You sell the call, buy Delta shares (I don't know how to do the fancy lettering) and you lend C0-Delta*S0 (Negative value implies borrow). After one day, I think of it this way (let me know if it helps). I'll say C1>C0, Delta1> Delta0, and that S1>S0. Since I sold the call for less than it's worth today, I lost C1-C0 on it. Since I bought the stock for less than it's worth today, I made Delta*(S1-S0) on it. Then factor in the interest on the money lent/borrowed to get your overnight profit.

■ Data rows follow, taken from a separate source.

(* ===== verification/PgxSpec.v ===== *)
(** * What each call of the pgx repository does to the table

    The functional specification of the statements of contrib/pgx/repo.go:
    which rows a call selects, what it makes of them and what it answers, and
    that it leaves every other row as it is. *)

From Stdlib Require Import ZArith Lia Permutation.
From stdpp Require Import base option list strings gmap fin_maps sorting.
From S2P Require Import Prelude Errors Model Ports Store PgxRepo OutboxSafety.

Set Default Goal Selector "!".
Open Scope Z_scope.

(** The next call reaches the server and its answer comes back. *)
Definition quiet (db : DB) : Prop := e_fault (current_env db) = None.

Lemma exec_quiet {A} (stmt : StmtEnv -> table -> result error (table * A)) db :
  quiet db ->
  exec stmt db = match stmt (current_env db) (db_table db) with
                 | Ok (t', a) => (after_call t' db, Ret (Ok a))
                 | Err e => (after_call (db_table db) db, Ret (Err e))
                 end.
Proof. unfold quiet, exec. intros ->. by destruct (stmt _ _) as [[t' a]|e]. Qed.

Lemma bind_exec_quiet {A B} (stmt : StmtEnv -> table -> result error (table * A))
    (f : result error A -> B) db :
  quiet db ->
  (a ← exec stmt; mret (f a)) db
  = match stmt (current_env db) (db_table db) with
    | Ok (t', a) => (after_call t' db, Ret (f (Ok a)))
    | Err e => (after_call (db_table db) db, Ret (f (Err e)))
    end.
Proof.
  intros Hq. unfold mbind, GoM_bind. rewrite (exec_quiet _ _ Hq).
  by destruct (stmt _ _) as [[t' a]|e].
Qed.

(** An UPDATE that changes exactly the row of one id. *)
Lemma update_one (P : Outbox -> bool) (set : Outbox -> option Outbox) code t id r r' :
  t !! id = Some r -> P r = true -> set r = Some r' ->
  (forall id2 r2, t !! id2 = Some r2 -> P r2 = true -> id2 = id) ->
  exists n, sql_update P set code t = Ok (<[id := r']> t, n) /\ 0 < n.
Proof.
  intros Hr HP Hs Huniq.
  rewrite (sql_update_ok P set code t).
  2:{ intros id2 r2 H2 HP2. rewrite (Huniq id2 r2 H2 HP2) in H2.
      rewrite Hr in H2. injection H2 as <-. by rewrite Hs. }
  eexists. split.
  - f_equal. f_equal. apply map_eq. intros i. rewrite lookup_fmap, lookup_insert.
    case_decide as Hi.
    + subst i. rewrite Hr. simpl. by rewrite HP, Hs.
    + destruct (t !! i) as [r2|] eqn:E; [|done]. simpl.
      destruct (P r2) eqn:EP; [|done]. by destruct (Hi (eq_sym (Huniq i r2 E EP))).
  - assert (Hn : Z.of_nat (size (filter (fun kv : string * Outbox => P kv.2 = true) t)) <> 0).
    { rewrite count_zero. intros H. by rewrite (H id r Hr) in HP. }
    lia.
Qed.

(** An UPDATE whose condition no row meets. *)
Lemma update_none (P : Outbox -> bool) (set : Outbox -> option Outbox) code t :
  (forall id r, t !! id = Some r -> P r = false) ->
  sql_update P set code t = Ok (t, 0).
Proof.
  intros HP. rewrite (sql_update_ok P set code t).
  2:{ intros id r Hr HPr. by rewrite (HP id r Hr) in HPr. }
  f_equal. f_equal.
  - apply map_eq. intros i. rewrite lookup_fmap. destruct (t !! i) as [r|] eqn:E; [|done].
    simpl. by rewrite (HP i r E).
  - by apply count_zero.
Qed.

(** ** Guarded status updates *)

(** The row of [id] is there and PUBLISHING. *)
Definition publishing (t : table) (id : string) : Prop :=
  exists r, t !! id = Some r /\ Status r = PUBLISHING.

Lemma guard_one t id :
  keyed t -> forall id2 r2, t !! id2 = Some r2 ->
    has_id id r2 && has_status PUBLISHING r2 = true -> id2 = id.
Proof.
  intros Hk id2 r2 H2 HP. unfold has_id in HP. bool_to_prop.
  pose proof (Hk id2 r2 H2) as E. cbv beta in E. congruence.
Qed.
Lemma exclusive_close s i s' :
  Exclusive s -> sys_step jsonb repo ctx (EClose i) s = Some s' -> Exclusive s'.
Proof.
  intros Hex Hs. pose proof (inv_step jsonb repo ctx s _ s' (ex_inv s Hex) Hs) as Hinv'.
  simpl in Hs. destruct (s_held s !! i) as [h|] eqn:Hi; simpl in Hs; [|discriminate].
  destruct (closing_call h) as [c|] eqn:Ec; simpl in Hs; [|discriminate]. injection Hs as <-.
  destruct (closing_justified s i h c (ex_inv s Hex) Hi Ec) as (_ & Hc & _ & Hni).
  apply (exclusive_sys_call s _ c (delete i (s_held s))); try done.
  - intros id m r ->. by apply (closing_failed s i h id m r).
  - intros p E. by destruct (Hni p).
  - apply sublist_delete.
  - intros x r r' Hx _ Hid _ Hch _. apply (untargeted c x r r' Hch Hid).
    by apply (closing_distinct s i h).
Qed.

Lemma exclusive_close_batch s w s' :
  Exclusive s -> sys_step jsonb repo ctx (ECloseBatch w) s = Some s' -> Exclusive s'.
Proof.
  intros Hex Hs. pose proof (inv_step jsonb repo ctx s _ s' (ex_inv s Hex) Hs) as Hinv'.
  simpl in Hs. injection Hs as <-.
  eapply (exclusive_sys_call s _ (RBatchToPublished _)); try done; [apply sublist_List_filter|].
  intros x r r' Hx _ Hid _ Hch _. apply (untargeted _ x r r' Hch Hid). simpl. intros Ht.
  apply list_elem_of_In, List.filter_In in Hx as [Hx Hm]. apply list_elem_of_In in Hx.
  apply list_elem_of_fmap in Ht as (y & Ey & Hy).
  apply list_elem_of_In, List.filter_In in Hy as [Hy Hmy]. apply list_elem_of_In in Hy.
  apply list_elem_of_lookup in Hx as [k Hk], Hy as [j Hj].
  destruct (decide (k = j)) as [->|Hne];
    [rewrite Hk in Hj; injection Hj as <-; by rewrite Hmy in Hm|].
  by apply (held_distinct s j y k x (ex_once s Hex) Hj Hk Hne).
Qed.

Lemma exclusive_crash s w s' :
  Exclusive s -> sys_step jsonb repo ctx (ECrash w) s = Some s' -> Exclusive s'.
Proof.
  intros Hex Hs. pose proof (inv_step jsonb repo ctx s _ s' (ex_inv s Hex) Hs) as Hinv'.
  simpl in Hs. injection Hs as <-. destruct Hex as [_ Hown Honce Hfail].
  assert (Hsub : sublist (List.filter (fun h => negb (held_by w h)) (s_held s)) (s_held s))
    by apply sublist_List_filter.
  split; [done| | |done].
  - rewrite Forall_forall in Hown. apply Forall_forall. intros h Hh. apply Hown.
    by eapply elem_of_submseteq; [|apply sublist_submseteq, Hsub].
  - eapply sublist_NoDup; [exact Honce|]. by apply sublist_map.
Qed.
(* ===== verification/Refinement.v ===== *)
(** * The single-message worker refines the system

    [processOne] (Worker.v), run on the pgx repository (PgxRepo.v), does to the
    database what a sequence of events of the system (System.v) does: the
    invariants proved of the events are invariants of the code. *)

From Stdlib Require Import ZArith Lia Permutation.
From stdpp Require Import base option list strings gmap fin_maps sorting.
From S2P Require Import Prelude Errors Model Ports Store PgxRepo OutboxSafety Worker System.

Set Default Goal Selector "!".
Open Scope Z_scope.

Section Refinement.
Variable jsonb : string -> option string.
Variable repo : OutboxRepo.
Variable ctx : Context.
(** The clock and the publisher: any function of the state and the message. *)
Variable clock : DB -> Z.
Variable publisher : Context -> Outbox -> option error.

#[local] Instance db_runtime : Runtime DB := { time_Now := fun db => (db, Ret (clock db)) }.
#[local] Instance db_repo : OutboxRepository DB := pgx_repository jsonb repo.
#[local] Instance db_publisher : Publisher DB :=
  { Publish := fun ctx msg db => (db, Ret (publisher ctx msg)) }.

(** The events of a turn of worker [w], for what the fetch gave; an answer
    of nil means the broker accepted the message. *)
Definition turn_events (w : nat) (n : nat) (fetched : option Outbox) (accepted : bool)
    : list Event :=
  match fetched with
  | None => [EFetch w 1]
  | Some msg => [EFetch w 1; EPublish n (publisher ctx msg)
                               (match publisher ctx msg with None => true | _ => accepted end);
                 EClose n]
  end.

(** What a fetch gives the worker. *)
Definition fetched_by (db : DB) : option Outbox :=
  match snd (pgx_FetchAndLockToPublishing ctx db) with
  | Ret (Ok msg) => Some msg
  | _ => None
  end.

(** A worker without hooks. *)
Definition plain_worker (poll maxPoll timeout : Z) : Worker DB :=
  NewWorker 0 None poll maxPoll timeout.

Lemma exec_bind_run {A B} (stmt : StmtEnv -> table -> result error (table * A))
    (f : result error A -> B) db :
  (a ← exec stmt; mret (f a)) db
  = match exec stmt db with
    | (db', Ret a) => (db', Ret (f a))
    | (db', Panic why) => (db', Panic why)
    end.
Proof. unfold mbind, GoM_bind. by destruct (exec stmt db) as [? [?|?]]. Qed.

(** The closing update does not depend on the context it runs under. *)
Lemma close_run (w : Worker DB) msg answer d db :
  w = plain_worker (pollInterval w) (maxPollInterval w) (cleanupTimeout w) ->
  fst (match answer with
       | Some e => handlePublishFailure w ctx msg e d
       | None =>
           now' ← time_Now;
           err ← UpdateToPublished (createCleanupContext now' ctx (cleanupTimeout w)) (ID msg);
           settle err
             (_ ← callOnPublishSuccess (w_hooks w) ctx msg d;
              match onMessageProcessed w with
              | Some f => _ ← f; mret None
              | None => mret None
              end)
       end db)
  = match closing_call (mkHeld 0 msg (Some answer)) with
    | Some c => repo_call jsonb repo ctx c db
    | None => db
    end.
Proof.
  intros ->. destruct answer as [e|].
  - unfold handlePublishFailure. cbn [closing_call h_answer h_msg].
    unfold mbind at 1, GoM_bind at 1. cbn [time_Now db_runtime].
    destruct (marks_dead msg e); unfold mbind at 1, GoM_bind at 1;
      cbn [UpdateToDead UpdateToFailed db_repo pgx_repository];
      unfold pgx_UpdateToDead, pgx_UpdateToFailed, repo_call, pgx_UpdateToDead, pgx_UpdateToFailed;
      rewrite !exec_bind_run; destruct (exec _ db) as [db' [a|why]]; try done;
      unfold settle; destruct (expect_publishing _ _) as [err|]; simpl; try done;
      by destruct (errors_Is err ErrInvalidStatus).
  - cbn [closing_call h_answer h_msg]. unfold mbind at 1, GoM_bind at 1.
    cbn [time_Now db_runtime]. unfold mbind at 1, GoM_bind at 1.
    cbn [UpdateToPublished db_repo pgx_repository].
    unfold pgx_UpdateToPublished, repo_call, pgx_UpdateToPublished. rewrite !exec_bind_run.
    destruct (exec _ db) as [db' [a|why]]; try done.
    unfold settle. destruct (expect_publishing _ _) as [err|]; simpl; try done.
    by destruct (errors_Is err ErrInvalidStatus).
Qed.

(** The fetch of the worker is the fetch of the system with limit 1. *)
Lemma fetch_run db :
  exists answer,
    snd (pgx_FetchLockAndMarkPublishing ctx 1 db) = Ret answer
    /\ pgx_FetchAndLockToPublishing ctx db
       = (repo_call jsonb repo ctx (RFetchBatch 1) db,
          Ret (match scan_row answer with
               | Err err => if errors_Is err PgxErrNoRows then Err (ESentinel ErrNoMessage)
                            else Err err
               | Ok outbox => Ok outbox
               end)).
Proof.
  unfold pgx_FetchAndLockToPublishing, repo_call, pgx_FetchLockAndMarkPublishing.
  rewrite exec_bind_run. unfold queryFetchAndLockToPublishing.
  destruct (exec (queryFetchLockAndMarkPublishing 1) db) as [db' [a|why]] eqn:E.
  - by exists a.
  - unfold exec in E. destruct (queryFetchLockAndMarkPublishing 1 _ _) as [[? ?]|?],
      (e_fault _) as [[? ?]|]; discriminate.
Qed.

Lemma fetch_one_at_most db msgs :
  env_ok (current_env db) ->
  snd (pgx_FetchLockAndMarkPublishing ctx 1 db) = Ret (Ok msgs) -> (length msgs <= 1)%nat.
Proof.
  intros Henv. unfold pgx_FetchLockAndMarkPublishing, exec, queryFetchLockAndMarkPublishing.
  cbn [Z.ltb Z.compare]. destruct (e_fault _) as [[? ?]|]; simpl; [discriminate|].
  intros [= <-]. rewrite length_fmap, (scan_ok _ Henv), length_fmap. unfold locked.
  rewrite length_take. lia.
Qed.

(** The state after the fetch of worker [w]. *)
Definition after_fetch (s : Sys) (w : nat) (answer : result error (list Outbox)) : Sys :=
  call jsonb repo ctx (RFetchBatch 1) s
    (s_held s ++ ((fun m => mkHeld w m None) <$>
       match answer with Ok msgs => msgs | Err _ => [] end)).

Lemma fetch_step s w answer :
  existsb (held_by w) (s_held s) = false ->
  snd (pgx_FetchLockAndMarkPublishing ctx 1 (s_db s)) = Ret answer ->
  sys_step jsonb repo ctx (EFetch w 1) s = Some (after_fetch s w answer).
Proof.
  intros Hidle Hans. simpl. rewrite Hidle, Hans. unfold after_fetch. by destruct answer.
Qed.

(** A turn that fetched nothing. *)
Lemma idle_turn_refines s w answer poll maxPoll timeout accepted :
  sys_step jsonb repo ctx (EFetch w 1) s = Some (after_fetch s w answer) ->
  pgx_FetchAndLockToPublishing ctx (s_db s)
  = (repo_call jsonb repo ctx (RFetchBatch 1) (s_db s),
     Ret (match scan_row answer with
          | Err err => if errors_Is err PgxErrNoRows then Err (ESentinel ErrNoMessage) else Err err
          | Ok outbox => Ok outbox
          end)) ->
  match scan_row answer with Ok _ => False | Err _ => True end ->
  exists s',
    run_events jsonb repo ctx
      (turn_events w (length (s_held s)) (fetched_by (s_db s)) accepted) s = Some s'
    /\ fst (processOne (plain_worker poll maxPoll timeout) ctx (s_db s)) = s_db s'
    /\ s_held s' = s_held s.
Proof.
  intros Hstep Hfetch Hno. exists (after_fetch s w answer).
  unfold fetched_by, processOne. rewrite Hfetch. cbn [snd].
  assert (Hh : s_held (after_fetch s w answer) = s_held s).
  { unfold after_fetch. cbn [call s_held]. destruct answer as [[|m l]|e]; [|done|];
      cbn; by rewrite app_nil_r. }
  destruct (scan_row answer) as [m|e]; [done|].
  unfold mbind, GoM_bind. cbn [FetchAndLockToPublishing db_repo pgx_repository].
  rewrite Hfetch. destruct (errors_Is e PgxErrNoRows); cbn [turn_events run_events foldl].
  - split; [|split; [done|done]]. cbn [option_bind]. exact Hstep.
  - split; [exact Hstep|]. split; [|done]. by destruct (errors_Is e ErrNoMessage).
Qed.

(** The publish and the closing update of the one message fetched. *)
Lemma publish_close_steps s w msg accepted :
  let n := length (s_held s) in
  let p := publisher ctx msg in
  exists c s2,
    closing_call (mkHeld w msg (Some p)) = Some c
    /\ sys_step jsonb repo ctx
         (EPublish n p (match p with None => true | _ => accepted end))
         (after_fetch s w (Ok [msg])) = Some s2
    /\ sys_step jsonb repo ctx (EClose n) s2
       = Some (call jsonb repo ctx c s2 (delete n (s_held s2)))
    /\ s_db s2 = s_db (after_fetch s w (Ok [msg]))
    /\ delete n (s_held s2) = s_held s.
Proof.
  intros n p. set (h := mkHeld w msg (Some p)).
  assert (Hheld : s_held (after_fetch s w (Ok [msg])) = s_held s ++ [mkHeld w msg None]) by done.
  assert (Hi : s_held (after_fetch s w (Ok [msg])) !! n = Some (mkHeld w msg None)).
  { rewrite Hheld. unfold n. by rewrite lookup_app_r, Nat.sub_diag by lia. }
  assert (Hc : exists c, closing_call h = Some c) by (unfold h; destruct p; by eexists).
  destruct Hc as [c Hc].
  assert (Hpub : exists s2, sys_step jsonb repo ctx
      (EPublish n p (match p with None => true | _ => accepted end))
      (after_fetch s w (Ok [msg])) = Some s2
      /\ s_db s2 = s_db (after_fetch s w (Ok [msg])) /\ s_held s2 = s_held s ++ [h]).
  { cbn [sys_step]. rewrite Hi.
    assert (Hins : <[n := h]> (s_held s ++ [mkHeld w msg None]) = s_held s ++ [h])
      by (unfold n; by rewrite insert_app_r_alt, Nat.sub_diag by lia).
    destruct p, accepted; eexists; (split; [reflexivity|split; [done|exact Hins]]). }
  destruct Hpub as (s2 & Hpub & Hdb & Hheld2). exists c, s2. split; [exact Hc|].
  split; [exact Hpub|]. split; [|split; [exact Hdb|]].
  - cbn [sys_step]. rewrite Hheld2. unfold n. rewrite lookup_app_r, Nat.sub_diag by lia.
    cbn [lookup list_lookup mbind option_bind]. by rewrite Hc.
  - rewrite Hheld2. unfold n. rewrite delete_middle. apply app_nil_r.
Qed.

(** What the turn does to the database after the fetch. *)
Lemma turn_run s w msg c poll maxPoll timeout :
  pgx_FetchAndLockToPublishing ctx (s_db s)
  = (repo_call jsonb repo ctx (RFetchBatch 1) (s_db s), Ret (Ok msg)) ->
  closing_call (mkHeld w msg (Some (publisher ctx msg))) = Some c ->
  fst (processOne (plain_worker poll maxPoll timeout) ctx (s_db s))
  = repo_call jsonb repo ctx c (repo_call jsonb repo ctx (RFetchBatch 1) (s_db s)).
Proof.
  intros Hfetch Hc. set (db1 := repo_call jsonb repo ctx (RFetchBatch 1) (s_db s)) in *.
  remember (publisher ctx msg) as p eqn:Ep.
  unfold processOne. unfold mbind at 1, GoM_bind at 1.
  cbn [FetchAndLockToPublishing db_repo pgx_repository]. rewrite Hfetch.
  cbn [w_hooks plain_worker NewWorker]. unfold mbind at 1, GoM_bind at 1.
  pose proof (close_run (plain_worker poll maxPoll timeout) msg p
    (saturate64 (clock db1 - clock db1)) db1 eq_refl) as Hclose.
  change (closing_call (mkHeld 0 msg (Some p)) = Some c) in Hc.
  rewrite Hc in Hclose. rewrite <- Hclose.
  unfold callOnPublishStart. rewrite call_hook_ret. cbv beta iota.
  assert (Ebind : forall {A} k, (Publish ctx msg ≫= k : GoM DB A) = k p)
    by (intros A k; rewrite Ep; reflexivity).
  unfold mbind at 1, GoM_bind at 1. cbn [time_Now db_runtime]. cbv beta. rewrite Ebind.
  by destruct p.
Qed.

(** From any state of the system in which worker [w] holds nothing, a
    turn of [processOne] leaves the database exactly as the events of the
    turn do: the fetch alone when it gave nothing or failed, and otherwise
    the fetch, the publish and the closing update; the worker holds nothing
    afterwards. *)
Theorem processOne_refines (s : Sys) (w : nat) (poll maxPoll timeout : Z) (accepted : bool)
  (Hinv : Inv s) (Hidle : existsb (held_by w) (s_held s) = false) :
  exists s',
    run_events jsonb repo ctx
      (turn_events w (length (s_held s)) (fetched_by (s_db s)) accepted) s = Some s'
    /\ fst (processOne (plain_worker poll maxPoll timeout) ctx (s_db s)) = s_db s'
    /\ s_held s' = s_held s.
Proof.
  destruct (fetch_run (s_db s)) as (answer & Hans & Hfetch).
  pose proof (fetch_step s w answer Hidle Hans) as Hstep.
  destruct answer as [[|msg [|m2 l]]|e].
  - by apply (idle_turn_refines s w (Ok [])).
  - destruct (publish_close_steps s w msg accepted) as (c & s2 & Hc & Hpub & Hclose & Hdb & Hdel).
    exists (call jsonb repo ctx c s2 (delete (length (s_held s)) (s_held s2))).
    split; [|split; [|exact Hdel]].
    + unfold fetched_by. rewrite Hfetch. cbn [snd scan_row turn_events].
      unfold run_events. cbn [foldl mbind option_bind]. rewrite Hstep. cbn [mbind option_bind].
      rewrite Hpub. cbn [mbind option_bind]. exact Hclose.
    + cbn [call s_db]. rewrite Hdb. by apply (turn_run s w msg c).
  - pose proof (fetch_one_at_most _ _ (inv_env s Hinv _) Hans) as Hl. simpl in Hl. lia.
  - by apply (idle_turn_refines s w (Err e)).
Qed.
End Refinement.

(** A turn after an insertion: the message is fetched, published and closed. *)
Lemma processOne_refines_witness :
  exists s s',
    run_events demo_jsonb demo_repo demo_ctx [demo_insert] (initial hourly) = Some s
    /\ run_events demo_jsonb demo_repo demo_ctx
         (turn_events demo_ctx (fun _ _ => None) 1 (length (s_held s))
            (fetched_by demo_ctx (s_db s)) true) s = Some s'
    /\ s_held s' = s_held s.
Proof.
  destruct (row_after_inv [demo_insert] (fun _ => True) I) as (s & row & Hrun & _ & _ & Hreach).
  assert (Hidle : existsb (held_by 1) (s_held s) = false).
  { assert (H : match run_events demo_jsonb demo_repo demo_ctx [demo_insert] (initial hourly) with
                | Some s => existsb (held_by 1) (s_held s) = false | None => True end)
      by (vm_compute; reflexivity).
    rewrite Hrun in H. exact H. }
  destruct (processOne_refines demo_jsonb demo_repo demo_ctx (fun _ => 0) (fun _ _ => None)
              s 1 Second Second Second true
              (reachable_inv _ _ _ _ _ hourly_ok Hreach) Hidle) as (s' & H1 & _ & H2).
  exists s, s'. split; [exact Hrun|]. by split.
Defined.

I believe the self-financing aspect means that if the stock moves one standard deviation, there won't be a profit or loss and you don't need to re-hedge, but don't quote me on that part.

Last edited by bjz99; 04-15-2008 at 10:49 AM..
#4
04-15-2008, 01:38 PM
 macTEN Member Join Date: Feb 2007 Posts: 205

Thanks bjz99
This is what gets me confused.
I quote " Assuming that the position is fully financed, the "cash flow" at the time of rehedging- where cash flow includes mark-to-market gains and loses-eqauls the overnight profit or loss" pg 192 3rd ed.

ie $-(C_{1}-C_{0})+\Delta_{0}(S_{1}-S_{0})-(e^{r/365}-1)(\Delta_{0}S_{0}-C_{0})$="cash flow"

what is the cash flow?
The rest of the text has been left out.